The highest proportion of LEIs occurred in the middle 2 quarters (girls’ and boys’ basketball, boys’ lacrosse, and football), the second period (boys’ ice hockey), and the second half (girls’ lacrosse, girls’ field hockey, boys’ and girls’ soccer) of games. In quarter-based games, when data were collapsed from quarters into halves, it was also found that a greater proportion of LEIs happened in the second half of games. In previous studies, there was an apparent decrease in lower leg kinematics and an increase in injury rates in the second halves of games or simulated practices.^5,21,24,25 Other studies that included specific data on timing within halves of soccer games showed increased incidence of injury in the middle third and last portions of each half.^3,8,9,21 The High School RIO dataset did not allow more precise analysis (ie, the dataset does not include minute of injury) during halves. The evaluation of quarter-based sports in this study did not support this timing of injury pattern. Instead, the highest proportion of LEIs occurred in the middle of games played in quarters. A previous study on American football found a similar pattern of a higher injury incidence in the second and third quarters.²⁹

Similar to other studies, the rates of LEIs requiring surgery were higher during competition than practice.^6,7,9,30 Injuries in competition were more severe, requiring surgery more often and resulting in greater return to play times. The breakdown of severity of injuries incurred within competition was unexpected. Despite the low proportion of all LEIs in the first quarter, a higher proportion of LEIs requiring surgery occurred in this quarter compared with others. LEIs incurred in the first half of half-based sports resulted in longer return to play times than LEIs sustained at other times in games.

As with all studies, this study has limitations. The High School RIO sample is limited to high schools with ATs, which limits generalizability. It is possible that athletes did not report some injuries to their AT because of self-treatment or unwillingness to report, which would result in slight underestimates of these LEI rates. Additionally, because AEs were unit- rather than time-based, neither could participation/exposure rates be reported by minute or hour of practice and competition nor could occurrence of injury be evaluated by minute in competition. Failing to assess the real playing time of each player restricts the power to draw firm conclusions regarding the associations found between fatigue and LEI rates and severity.

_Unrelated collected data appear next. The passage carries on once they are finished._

Lemma upsert_step e made target tombstone : key_ok target tombstone → ev_mutation e = ApplyUpsert →
  (∀ o, o = None ∨ o = target → made o !! TOKEN = Some (v_binary (ev_token e)) ∧ values_of (made o) = ev_values e) →
  let target' := upsert_target (ev_token e) made target tombstone in
  let tombstone' := upsert_tombstone (ev_token e) tombstone in
  key_ok target' tombstone' ∧ register_of target' tombstone' = step (register_of target tombstone) e.
Proof.
  intros [H1 H2] Hm Hmade. cbn zeta. unfold step. rewrite Hm.
  assert (∀ o, o = None ∨ o = target → key_ok (Some (made o)) None ∧
    register_of (Some (made o)) None = Live (Some (v_binary (ev_token e))) (ev_values e)) as Hnew.
  { intros o Ho. destruct (Hmade o Ho) as [Ht Hv]. unfold key_ok. cbn. rewrite Ht, Hv. eauto. }
  unfold upsert_target, upsert_tombstone, blocked, older, below, not_below. destruct target as [r|].
  - destruct tombstone as [x|].
    + destruct H2 as (t & Hx & t' & Hr & Hle). rewrite Hx, Hr. rewrite !v_binary_lt. cbn. rewrite Hr, v_binary_lt.
      destruct (decide (bytes_lt t' (ev_token e))) as [Hlt|Hlt].
      * rewrite (bool_decide_true _ Hlt). assert (bytes_lt t (ev_token e)) as Hlt' by (by eapply bytes_le_lt_trans).
        rewrite (bool_decide_true _ Hlt'). cbn. apply Hnew; by auto.
      * rewrite (bool_decide_false _ Hlt). unfold key_ok. case_bool_decide; cbn; rewrite Hr; (split; [|done]); (split; [eauto|]); [done|].
        rewrite Hx. eauto.
    + cbn. destruct H1 as [Hr|[t Hr]]; rewrite Hr; [apply Hnew; by auto|]. rewrite v_binary_lt. case_bool_decide; [apply Hnew; by auto|].
      unfold key_ok. cbn. rewrite Hr. eauto.
  - destruct tombstone as [x|]; [|apply Hnew; by auto]. destruct H2 as (t & Hx & _). cbn. rewrite Hx. cbn. rewrite v_binary_lt.
    case_bool_decide; cbn; [apply Hnew; by auto|]. unfold key_ok. cbn. rewrite Hx. eauto.
Qed.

The epidemiologic data obtained from this study should advance the understanding of LEIs among high school athletes and also provide insight into the timing of these injuries as an initial step into population-based evaluations of the role fatigue plays. Given the relative frequency of LEIs in athletic populations, the goal should be to prevent these injuries when possible and reduce the severity of LEIs that cannot be prevented.